_Data:_
___
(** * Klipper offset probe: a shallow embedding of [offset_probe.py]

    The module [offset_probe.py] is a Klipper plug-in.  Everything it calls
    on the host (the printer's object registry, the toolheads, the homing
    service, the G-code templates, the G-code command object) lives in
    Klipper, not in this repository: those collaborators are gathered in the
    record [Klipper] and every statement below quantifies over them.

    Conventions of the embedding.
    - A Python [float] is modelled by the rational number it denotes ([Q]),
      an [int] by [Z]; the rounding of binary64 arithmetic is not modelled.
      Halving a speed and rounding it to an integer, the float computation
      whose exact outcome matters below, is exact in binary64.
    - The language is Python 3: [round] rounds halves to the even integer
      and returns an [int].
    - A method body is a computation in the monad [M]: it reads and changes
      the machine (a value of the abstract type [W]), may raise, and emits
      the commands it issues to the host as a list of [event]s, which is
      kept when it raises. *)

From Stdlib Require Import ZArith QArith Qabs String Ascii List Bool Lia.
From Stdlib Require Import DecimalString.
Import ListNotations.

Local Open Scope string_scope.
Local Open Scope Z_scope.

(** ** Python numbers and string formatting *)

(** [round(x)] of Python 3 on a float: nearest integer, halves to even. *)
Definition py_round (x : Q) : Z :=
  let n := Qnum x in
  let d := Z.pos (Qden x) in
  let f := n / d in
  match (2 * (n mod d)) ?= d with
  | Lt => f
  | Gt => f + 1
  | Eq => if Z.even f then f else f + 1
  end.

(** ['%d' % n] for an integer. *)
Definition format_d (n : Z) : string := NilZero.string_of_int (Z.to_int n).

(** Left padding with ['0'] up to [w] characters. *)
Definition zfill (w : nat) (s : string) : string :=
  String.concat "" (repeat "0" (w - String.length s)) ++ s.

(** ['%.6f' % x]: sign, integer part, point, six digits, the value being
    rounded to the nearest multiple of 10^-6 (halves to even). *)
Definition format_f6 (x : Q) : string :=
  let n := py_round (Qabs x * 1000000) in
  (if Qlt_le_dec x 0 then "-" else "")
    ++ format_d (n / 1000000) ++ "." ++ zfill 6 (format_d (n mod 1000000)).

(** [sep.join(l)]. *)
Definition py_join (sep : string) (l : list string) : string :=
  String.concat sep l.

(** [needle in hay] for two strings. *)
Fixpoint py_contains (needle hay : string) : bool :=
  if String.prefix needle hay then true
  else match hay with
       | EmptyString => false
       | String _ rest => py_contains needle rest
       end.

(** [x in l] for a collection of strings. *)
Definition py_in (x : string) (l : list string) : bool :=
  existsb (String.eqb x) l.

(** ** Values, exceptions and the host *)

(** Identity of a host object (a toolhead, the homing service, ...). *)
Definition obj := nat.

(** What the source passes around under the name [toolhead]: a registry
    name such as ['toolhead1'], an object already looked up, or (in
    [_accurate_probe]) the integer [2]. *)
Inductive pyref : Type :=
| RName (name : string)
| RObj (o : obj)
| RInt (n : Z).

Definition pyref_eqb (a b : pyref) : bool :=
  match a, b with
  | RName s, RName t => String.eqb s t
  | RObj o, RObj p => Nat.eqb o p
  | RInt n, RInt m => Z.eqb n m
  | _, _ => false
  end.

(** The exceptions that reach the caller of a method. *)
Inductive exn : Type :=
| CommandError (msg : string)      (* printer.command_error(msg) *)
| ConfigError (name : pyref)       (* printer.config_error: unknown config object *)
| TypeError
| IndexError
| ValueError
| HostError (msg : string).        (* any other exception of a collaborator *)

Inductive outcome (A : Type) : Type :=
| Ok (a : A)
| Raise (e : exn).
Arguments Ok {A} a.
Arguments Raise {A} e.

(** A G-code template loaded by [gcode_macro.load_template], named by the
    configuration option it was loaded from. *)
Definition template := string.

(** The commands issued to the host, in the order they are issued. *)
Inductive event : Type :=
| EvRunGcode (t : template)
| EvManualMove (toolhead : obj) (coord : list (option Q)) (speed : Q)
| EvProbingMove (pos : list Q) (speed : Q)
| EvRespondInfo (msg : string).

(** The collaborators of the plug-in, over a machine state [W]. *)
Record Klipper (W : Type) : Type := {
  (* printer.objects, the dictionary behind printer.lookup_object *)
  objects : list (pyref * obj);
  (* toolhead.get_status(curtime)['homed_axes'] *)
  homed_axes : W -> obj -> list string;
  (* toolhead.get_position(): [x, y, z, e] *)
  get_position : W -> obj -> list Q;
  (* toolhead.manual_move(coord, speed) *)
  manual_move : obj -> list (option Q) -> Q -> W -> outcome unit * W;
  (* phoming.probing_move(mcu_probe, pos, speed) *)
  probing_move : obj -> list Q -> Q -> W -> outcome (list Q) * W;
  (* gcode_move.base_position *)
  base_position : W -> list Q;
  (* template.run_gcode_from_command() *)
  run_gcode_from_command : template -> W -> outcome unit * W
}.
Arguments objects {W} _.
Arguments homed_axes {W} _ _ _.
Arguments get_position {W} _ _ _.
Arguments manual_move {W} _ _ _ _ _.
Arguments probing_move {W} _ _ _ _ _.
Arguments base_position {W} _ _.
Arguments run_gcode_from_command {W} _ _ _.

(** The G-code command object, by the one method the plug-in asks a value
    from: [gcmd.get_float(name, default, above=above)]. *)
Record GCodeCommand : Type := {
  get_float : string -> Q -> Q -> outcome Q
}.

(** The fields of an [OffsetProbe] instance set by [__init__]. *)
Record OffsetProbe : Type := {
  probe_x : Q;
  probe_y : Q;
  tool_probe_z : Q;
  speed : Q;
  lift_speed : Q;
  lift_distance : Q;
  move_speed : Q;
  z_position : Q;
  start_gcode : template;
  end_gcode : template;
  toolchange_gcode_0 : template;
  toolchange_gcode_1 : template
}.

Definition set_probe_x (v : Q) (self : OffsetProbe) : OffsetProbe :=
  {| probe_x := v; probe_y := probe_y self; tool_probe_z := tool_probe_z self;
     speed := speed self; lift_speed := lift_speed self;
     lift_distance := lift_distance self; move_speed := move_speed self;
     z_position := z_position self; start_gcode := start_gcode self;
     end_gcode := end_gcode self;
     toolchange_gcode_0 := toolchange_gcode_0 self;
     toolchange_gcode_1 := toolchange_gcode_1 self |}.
___
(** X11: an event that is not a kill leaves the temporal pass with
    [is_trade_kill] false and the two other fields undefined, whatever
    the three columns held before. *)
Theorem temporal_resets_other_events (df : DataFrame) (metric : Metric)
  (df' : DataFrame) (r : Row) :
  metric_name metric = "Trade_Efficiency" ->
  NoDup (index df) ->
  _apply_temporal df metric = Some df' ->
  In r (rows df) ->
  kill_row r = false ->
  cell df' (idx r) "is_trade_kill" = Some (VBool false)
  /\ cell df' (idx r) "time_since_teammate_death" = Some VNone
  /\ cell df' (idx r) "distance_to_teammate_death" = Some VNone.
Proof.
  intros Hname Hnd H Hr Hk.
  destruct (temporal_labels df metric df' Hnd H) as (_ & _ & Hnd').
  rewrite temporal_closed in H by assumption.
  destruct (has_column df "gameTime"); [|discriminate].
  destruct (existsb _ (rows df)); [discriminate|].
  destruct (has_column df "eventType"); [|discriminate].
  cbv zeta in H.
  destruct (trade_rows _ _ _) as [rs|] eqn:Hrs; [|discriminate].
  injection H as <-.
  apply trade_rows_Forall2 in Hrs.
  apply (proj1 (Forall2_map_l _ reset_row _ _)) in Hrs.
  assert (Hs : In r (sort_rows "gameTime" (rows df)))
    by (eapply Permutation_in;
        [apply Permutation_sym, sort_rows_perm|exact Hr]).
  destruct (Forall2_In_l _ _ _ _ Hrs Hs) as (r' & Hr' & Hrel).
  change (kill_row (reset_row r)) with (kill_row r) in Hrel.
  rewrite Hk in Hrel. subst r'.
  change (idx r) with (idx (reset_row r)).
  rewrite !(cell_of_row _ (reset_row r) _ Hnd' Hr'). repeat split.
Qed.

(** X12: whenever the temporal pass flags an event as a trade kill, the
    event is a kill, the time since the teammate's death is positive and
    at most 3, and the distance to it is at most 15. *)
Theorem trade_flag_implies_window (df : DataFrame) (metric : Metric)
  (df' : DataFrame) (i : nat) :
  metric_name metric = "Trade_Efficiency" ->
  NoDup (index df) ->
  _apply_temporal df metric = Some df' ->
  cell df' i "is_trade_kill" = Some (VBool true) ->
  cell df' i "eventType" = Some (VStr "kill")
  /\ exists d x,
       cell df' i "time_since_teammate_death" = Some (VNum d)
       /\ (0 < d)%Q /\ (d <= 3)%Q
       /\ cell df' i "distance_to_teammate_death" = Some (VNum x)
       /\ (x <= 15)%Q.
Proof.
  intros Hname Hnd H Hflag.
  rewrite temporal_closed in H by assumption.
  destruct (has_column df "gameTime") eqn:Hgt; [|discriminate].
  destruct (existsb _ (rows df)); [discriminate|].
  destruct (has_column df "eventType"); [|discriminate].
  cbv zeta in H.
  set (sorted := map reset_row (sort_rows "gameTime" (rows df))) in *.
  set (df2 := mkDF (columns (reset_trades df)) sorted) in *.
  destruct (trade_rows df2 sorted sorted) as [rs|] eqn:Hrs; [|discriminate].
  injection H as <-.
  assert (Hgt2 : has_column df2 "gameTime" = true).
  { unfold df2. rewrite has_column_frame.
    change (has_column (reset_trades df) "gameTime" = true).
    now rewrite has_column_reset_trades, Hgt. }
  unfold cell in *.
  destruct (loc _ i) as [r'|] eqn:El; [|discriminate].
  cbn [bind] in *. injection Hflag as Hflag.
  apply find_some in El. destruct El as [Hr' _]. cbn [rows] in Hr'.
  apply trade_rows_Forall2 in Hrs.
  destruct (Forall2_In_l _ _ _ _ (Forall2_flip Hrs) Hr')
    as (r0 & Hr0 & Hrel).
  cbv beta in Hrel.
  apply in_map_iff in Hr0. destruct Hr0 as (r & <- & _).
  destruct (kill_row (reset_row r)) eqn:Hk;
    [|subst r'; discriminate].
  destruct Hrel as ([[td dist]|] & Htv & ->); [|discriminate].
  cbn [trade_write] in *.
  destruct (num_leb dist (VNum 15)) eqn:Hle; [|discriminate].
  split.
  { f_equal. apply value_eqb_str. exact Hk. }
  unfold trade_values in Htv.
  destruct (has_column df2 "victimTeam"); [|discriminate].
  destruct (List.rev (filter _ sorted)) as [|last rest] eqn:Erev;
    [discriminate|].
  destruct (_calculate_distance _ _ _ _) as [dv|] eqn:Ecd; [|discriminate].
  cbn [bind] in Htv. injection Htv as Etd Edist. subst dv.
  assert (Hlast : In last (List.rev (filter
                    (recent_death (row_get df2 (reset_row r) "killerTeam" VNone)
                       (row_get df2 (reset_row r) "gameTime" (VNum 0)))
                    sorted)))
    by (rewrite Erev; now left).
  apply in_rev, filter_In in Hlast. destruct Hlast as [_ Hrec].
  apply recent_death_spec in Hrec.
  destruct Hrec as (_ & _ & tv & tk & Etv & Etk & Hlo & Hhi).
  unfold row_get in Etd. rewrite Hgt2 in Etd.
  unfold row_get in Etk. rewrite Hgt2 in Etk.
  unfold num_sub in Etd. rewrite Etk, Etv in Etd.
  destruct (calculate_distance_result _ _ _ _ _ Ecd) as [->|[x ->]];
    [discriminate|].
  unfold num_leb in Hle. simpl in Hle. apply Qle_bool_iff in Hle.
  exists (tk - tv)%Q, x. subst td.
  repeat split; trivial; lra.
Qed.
___
_Directions:_ Give back, unchanged, the run of lines in the listing above that begins at the line containing "(** * Klipper" and ends at the line containing "service, the G-code", both included.

_Answer to the problem:_
(** * Klipper offset probe: a shallow embedding of [offset_probe.py]

    The module [offset_probe.py] is a Klipper plug-in.  Everything it calls
    on the host (the printer's object registry, the toolheads, the homing
    service, the G-code templates, the G-code command object) lives in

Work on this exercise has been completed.